Arts and Sciences
Costa Rica, famous for its conservation efforts, has recovered a massive amount of forest cover in recent decades. However, remaining problems like urbanization threaten many animals' habitats that depend on forests and tree cover. MacArthur and Wilson put forth the Theory of Island Biogeography, which established the likelihood of species survival based on proximity to the mainland and island size. Using their ideas, a slightly altered theory allows urban environments to replace water and form artificial islands that can roughly follow principles of island biogeography. Species identification observations and a population estimation curve were used to estimate how many species of birds live in INBio Park, a forest patch developed by the National Institute of Biodiversity. 27 distinct bird species were observed, three of which are considered partially forest dependent. 20 to 30 yet unobserved species were estimated to abide in the park based on the rate of decreasing daily new species observed.
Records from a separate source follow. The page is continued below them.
(** * Verification of the packet-plane core of agent_team_test

    A shallow embedding of
    - [src/app/AppPacket.cpp]            (wire codec, CRC-32, link-health monitor),
    - [include/thread/LockFreeRingBuffer.hpp] (SPSC packet ring),
    - [include/stats/LatencyStats.hpp]   (latency sample ring and percentiles),
    - [src/thread/UdpThreadManager.cpp]  (TX/RX queues, counters and samplers),
    - [src/app/main.cpp]                 (TX timer and RX packet callbacks),
    - [src/timer/Timer.cpp]              (timer intervals),
    - [src/app/ArgParser.cpp]            (command-line options),
    together with the properties the specification states about them and
    further properties of the code.

    Conventions of the embedding.
    - A C++ unsigned integer of width [w] is a [Z] in [0, 2^w); every
      operation that can leave that range is followed by an explicit
      [wrap w].
    - A byte is a [Z] in [0, 256); a (pointer, size) argument pair is the
      list of the bytes of the region, [None] standing for [nullptr].
      Where a call reads through a pointer kept from an earlier call after
      it has written to a buffer the pointer may point into, the memory is
      one list of bytes and a pointer is an address in it ([Borrowed]).
    - [std::chrono::steady_clock::time_point] is the tick count of the
      clock, in nanoseconds, as a [Z]; every function that reads the clock
      takes the value read as an argument [now].
    - [double] is IEEE-754 binary64 ([PrimFloat]), one rounding per
      operation. *)

From Stdlib Require Import ZArith Lia Floats List Bool.
From Stdlib Require Import Sorting.Mergesort Sorting.Sorted Sorting.Permutation.
From Stdlib Require Strings.String.
From stdpp Require Import base list.
Import ListNotations.

Local Open Scope Z_scope.

(** ** Fixed-width unsigned arithmetic *)

Definition wrap (w : Z) (x : Z) : Z := x mod 2 ^ w.

Definition UINT16_MAX : Z := 65535.

Definition is_byte (b : Z) : Prop := 0 <= b < 256.

Definition is_u16 (x : Z) : Prop := 0 <= x < 2 ^ 16.
Definition is_u32 (x : Z) : Prop := 0 <= x < 2 ^ 32.
Definition is_u64 (x : Z) : Prop := 0 <= x < 2 ^ 64.

(** ** CRC-32 ([AppPacket::calculateCrc32]) *)

Module Crc.

Definition CRC32_POLYNOMIAL : Z := 0xEDB88320.

(** One iteration of the inner [for (bit ...)] loop. *)
Definition crc_bit (crc : Z) : Z :=
  if negb (Z.land crc 1 =? 0)
  then Z.lxor (Z.shiftr crc 1) CRC32_POLYNOMIAL
  else Z.shiftr crc 1.

(** The inner loop: [bit] runs over 0..7. *)
Fixpoint crc_bits (n : nat) (crc : Z) : Z :=
  match n with
  | O => crc
  | S n' => crc_bits n' (crc_bit crc)
  end.

(** One iteration of the outer loop: [crc ^= data[idx]] and eight shifts. *)
Definition crc_byte (crc : Z) (b : Z) : Z :=
  crc_bits 8 (Z.lxor crc b).

Definition calculateCrc32 (data : list Z) : Z :=
  Z.lxor (fold_left crc_byte data 0xFFFFFFFF) 0xFFFFFFFF.

(** *** The checksum as the specification words it

    IEEE-802.3 CRC-32 in reflected form: a 32-bit register starts at
    0xFFFFFFFF; the message is fed bit by bit, each byte least significant
    bit first; a bit that differs from the low bit of the register shifts
    the register right and XORs the polynomial 0xEDB88320 in, an equal bit
    only shifts; the result is the register XOR 0xFFFFFFFF. *)

Definition serial_step (reg : Z) (bit : bool) : Z :=
  if xorb (Z.testbit reg 0) bit
  then Z.lxor (Z.shiftr reg 1) 0xEDB88320
  else Z.shiftr reg 1.

Fixpoint bits_lsb_first (n : nat) (x : Z) : list bool :=
  match n with
  | O => []
  | S n' => Z.testbit x 0 :: bits_lsb_first n' (Z.shiftr x 1)
  end.

Definition message_bits (data : list Z) : list bool :=
  concat (map (bits_lsb_first 8) data).

Definition crc32_ieee_reference (data : list Z) : Z :=
  Z.lxor (fold_left serial_step (message_bits data) 0xFFFFFFFF) 0xFFFFFFFF.

End Crc.

(** ** Wire representation of the header and footer fields

    [std::memmove] between the packed structs and the byte buffer, on the
    little-endian targets the project is built for. *)

Module Wire.

(** The [n] low-order bytes of [v], least significant first. *)
Fixpoint le_bytes (n : nat) (v : Z) : list Z :=
  match n with
  | O => []
  | S n' => Z.land v 0xFF :: le_bytes n' (Z.shiftr v 8)
  end.

(** The unsigned integer stored in the bytes [bs], least significant first. *)
Fixpoint le_value (bs : list Z) : Z :=
  match bs with
  | [] => 0
  | b :: bs' => Z.lor b (Z.shiftl (le_value bs') 8)
  end.

(** [std::memmove(&buf[off], src, |src|)]: the bytes outside the target
    range keep their value. *)
Definition write_bytes (buf : list Z) (off : nat) (src : list Z) : list Z :=
  take off buf ++ src ++ drop (off + length src) buf.

(** [n] bytes read at [&buf[off]]. *)
Definition read_bytes (buf : list Z) (off n : nat) : list Z :=
  take n (drop off buf).

End Wire.

(** ** The packet object ([class AppPacket]) *)

Module Packet.
Import Crc Wire.

Definition APP_PACKET_MAX_DATA_SIZE : Z := 256.
Definition APP_PACKET_COMM_TIMEOUT_MS : Z := 1000.
Definition APP_PACKET_EXPECTED_INTERVAL_MS : Z := 100.
Definition APP_PACKET_INTERVAL_TOLERANCE_US : Z := 5000.

(** [sizeof(AppPacketHeader)] and [sizeof(AppPacketFooter)]. *)
Definition HEADER_SIZE : Z := 8.
Definition FOOTER_SIZE : Z := 4.

(** [enum class AppPacketError]; the enumerator [None] is written
    [NoError] to keep it apart from [option]'s constructor. *)
Inductive AppPacketError : Set :=
  | NoError
  | InvalidDataPointer
  | DataTooLarge
  | BufferTooSmall
  | InvalidPacket
  | CrcMismatch
  | UnstableCommunication
  | LossOfCommunication.

Definition error_eqb (a b : AppPacketError) : bool :=
  match a, b with
  | NoError, NoError
  | InvalidDataPointer, InvalidDataPointer
  | DataTooLarge, DataTooLarge
  | BufferTooSmall, BufferTooSmall
  | InvalidPacket, InvalidPacket
  | CrcMismatch, CrcMismatch
  | UnstableCommunication, UnstableCommunication
  | LossOfCommunication, LossOfCommunication => true
  | _, _ => false
  end.

(** The data members.  [m_data_ptr] is the memory reachable from the
    pointer ([None] for [nullptr]); the payload view is its first
    [m_data_length] bytes. *)
Record AppPacket : Type := mkAppPacket {
  m_unique_id : Z;
  m_lifesign : Z;
  m_data_ptr : option (list Z);
  m_data_length : Z;
  m_crc32 : Z;
  m_rx_lifesign : Z;
  m_rx_lifesign_prev : Z;
  m_last_change_time : Z;
  m_last_recv_time : Z;
  m_comm_timeout_ms : Z;
  m_expected_interval_ms : Z;
  m_tolerance_us : Z;
  m_last_interval_us : Z;
  m_unstable_counter : Z;
  m_comm_unstable : bool;
  m_error : AppPacketError
}.

(** The constructor reads the clock twice, once per time stamp. *)
Definition AppPacket_new (now1 now2 : Z) : AppPacket :=
  {| m_unique_id := 0;
     m_lifesign := 0;
     m_data_ptr := None;
     m_data_length := 0;
     m_crc32 := 0;
     m_rx_lifesign := 0;
     m_rx_lifesign_prev := 0;
     m_last_change_time := now1;
     m_last_recv_time := now2;
     m_comm_timeout_ms := APP_PACKET_COMM_TIMEOUT_MS;
     m_expected_interval_ms := APP_PACKET_EXPECTED_INTERVAL_MS;
     m_tolerance_us := APP_PACKET_INTERVAL_TOLERANCE_US;
     m_last_interval_us := 0;
     m_unstable_counter := 0;
     m_comm_unstable := false;
     m_error := NoError |}.
Lemma context_loop_app (context : pystr) (docs docs' : list document) :
  context_loop context (docs ++ docs')
  = (context' ← context_loop context docs; context_loop context' docs').
Proof.
  revert context. induction docs as [|doc docs IH]; intros context; [reflexivity|].
  simpl. destruct (context_block doc) as [block|e]; [|reflexivity].
  cbn [mbind result_bind]. apply IH.
Qed.

Lemma context_block_first_missing (doc : document) (key : pystr) :
  first_missing doc = Some key -> context_block doc = Raise (KeyError key).
Proof.
  unfold first_missing, context_block, getitem, prompt_keys.
  rewrite !filter_cons, filter_nil.
  destruct (doc !! py"section") as [s|];
    [rewrite decide_False by done | rewrite decide_True by done; intros [= <-]; reflexivity].
  destruct (doc !! py"question") as [q|];
    [rewrite decide_False by done | rewrite decide_True by done; intros [= <-]; reflexivity].
  destruct (doc !! py"text") as [x|];
    [rewrite decide_False by done | rewrite decide_True by done; intros [= <-]; reflexivity].
  discriminate.
Qed.

Lemma build_prompt_missing (query : pystr) (docs : list document) :
  Exists (fun doc => ~ has_keys doc) docs ->
  exists key, key ∈ prompt_keys /\ build_prompt query docs = Raise (KeyError key).
Proof.
  intros Hex. destruct (context_loop_missing [] docs Hex) as (key & Hin & Hloop).
  exists key. split; [exact Hin|]. unfold build_prompt. rewrite Hloop. reflexivity.
Qed.

Lemma build_prompt_inv (query : pystr) (docs : list document) (prompt : pystr) :
  build_prompt query docs = Ok prompt ->
  Forall has_keys docs /\ prompt = question_head ++ query ++ stripped_context docs.
Proof.
  intros Hp. destruct (decide (Forall has_keys docs)) as [Hk|Hk].
  - split; [exact Hk|]. rewrite (build_prompt_ok _ _ Hk) in Hp. congruence.
  - apply not_Forall_Exists in Hk; [|apply _].
    destruct (build_prompt_missing query docs Hk) as (key & _ & Hr). congruence.
Qed.

(** X1: when the documents before the first one that lacks a key all have
    the three keys, [build_prompt] raises [KeyError] for the first key that
    document lacks, in the order section, question, text, whatever follows
    it in the list. *)
Theorem build_prompt_first_missing_key (query : pystr)
    (good : list document) (bad : document) (rest : list document) (key : pystr) :
  Forall has_keys good ->
  first_missing bad = Some key ->
  build_prompt query (good ++ bad :: rest) = Raise (KeyError key).
Proof.
  intros Hgood Hbad. unfold build_prompt.
  rewrite context_loop_app, (context_loop_ok [] good Hgood).
  cbn [mbind result_bind context_loop].
  rewrite (context_block_first_missing _ _ Hbad). reflexivity.
Qed.

Lemma build_prompt_first_missing_key_witness :
  build_prompt py"What is X?" ([doc_x; doc_course] ++ doc_untexted :: [∅; doc_x])
  = Raise (KeyError py"text").
Proof.
  apply (build_prompt_first_missing_key py"What is X?" [doc_x; doc_course]
           doc_untexted [∅; doc_x] py"text").
  - has_keys_now.
  - vm_compute. reflexivity.
Defined.

(** X2: the prompt depends on the documents only through their section,
    question and text: two lists whose documents agree on these three keys,
    whatever other keys (such as course) they carry, give the same result,
    be it a prompt or a [KeyError]. *)
Theorem build_prompt_ignores_other_fields (query : pystr) (docs docs' : list document) :
  Forall2 same_fields docs docs' ->
  build_prompt query docs = build_prompt query docs'.
Proof.
  intros Hsame. unfold build_prompt.
  assert (Hloop : forall context, context_loop context docs = context_loop context docs').
  { induction Hsame as [|doc doc' docs docs' (Hs & Hq & Ht) _ IH]; intros context;
      [reflexivity|].
    simpl. unfold context_block, getitem. rewrite Hs, Hq, Ht.
    destruct (doc' !! py"section"); [|reflexivity].
    destruct (doc' !! py"question"); [|reflexivity].
    destruct (doc' !! py"text"); [|reflexivity].
    cbn [mbind result_bind]. apply IH. }
  rewrite Hloop. reflexivity.
Qed.

Lemma build_prompt_ignores_other_fields_witness :
  build_prompt py"How do I join the course?" [doc_course; doc_x]
  = build_prompt py"How do I join the course?"
      [delete py"course" doc_course; <[py"course" := py"mlops-zoomcamp"]> doc_x].
Proof.
  apply (build_prompt_ignores_other_fields py"How do I join the course?"
           [doc_course; doc_x]
           [delete py"course" doc_course; <[py"course" := py"mlops-zoomcamp"]> doc_x]).
  repeat constructor; vm_compute; reflexivity.
Defined.

(** X3: whenever [build_prompt] returns a prompt, every document had the
    three keys and the prompt is the instruction text, the query as it was
    given (braces in it are not read as template fields), and the context
    with the blocks of the documents, stripped at its end. *)
Theorem build_prompt_exact (query : pystr) (docs : list document) (prompt : pystr) :
  build_prompt query docs = Ok prompt ->
  Forall has_keys docs /\ prompt = question_head ++ query ++ stripped_context docs.
Proof. apply build_prompt_inv. Qed.

Lemma build_prompt_exact_witness :
  Forall has_keys [doc_x]
  /\ question_head ++ py"{context} or {0}?" ++ context_head
       ++ py"section: General" ++ nl ++ py"question: What is X?" ++ nl
       ++ py"answer: X is Y."
     = question_head ++ py"{context} or {0}?" ++ stripped_context [doc_x].
Proof.
  apply (build_prompt_exact py"{context} or {0}?" [doc_x]).
  vm_compute. reflexivity.
Defined.

(** X4: a prompt returned by [build_prompt] is never empty and has no white
    space at its start or at its end: stripping it again changes nothing. *)
Theorem build_prompt_trimmed (query : pystr) (docs : list document) (prompt : pystr) :
  build_prompt query docs = Ok prompt ->
  prompt <> [] /\ strip prompt = prompt.
Proof.
  intros Hp. split.
  - destruct (build_prompt_inv _ _ _ Hp) as [_ ->]. discriminate.
  - unfold build_prompt in Hp.
    destruct (context_loop [] docs) as [context|e]; [|discriminate].
    cbn [mbind result_bind] in Hp.
    destruct (str_format _ _) as [formatted|e]; [|discriminate].
    injection Hp as <-. apply strip_idem.
Qed.

Lemma build_prompt_trimmed_witness :
  exists prompt,
    build_prompt py"  What is X?  " [doc_trailing] = Ok prompt
    /\ prompt <> [] /\ strip prompt = prompt.
Proof.
  eexists. split; [vm_compute; reflexivity|].
  apply (build_prompt_trimmed py"  What is X?  " [doc_trailing]).
  vm_compute. reflexivity.
Defined.

(** ** The search client and the orchestrator *)

Section FurtherProperties.

Variable es : pystr -> json -> result search_response.
Variable chat : chat_request -> result chat_response.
This indicates that INBio is not large or isolated enough from the city for true forest-dependent species, but it is sufficiently large or partially forest-dependent species not otherwise found in a city. While MacArthur and Wilson's Island Biogeography relates mostly to real islands separated by water, the urban environment is a significant enough barrier for some bird species, and the biogeography theory is relevant. This could be explored further by examining common vs unique species between specific forest patches of various proximities and sizes, and further classification of artificial urban forests with regards to various forest dependencies.
Mirza, Momin, "Estimating the number of bird species in INBio Park in the Central Valley of Costa Rica" (2022). Symposium on Undergraduate Research and Creative Expression (SOURCE). 1072.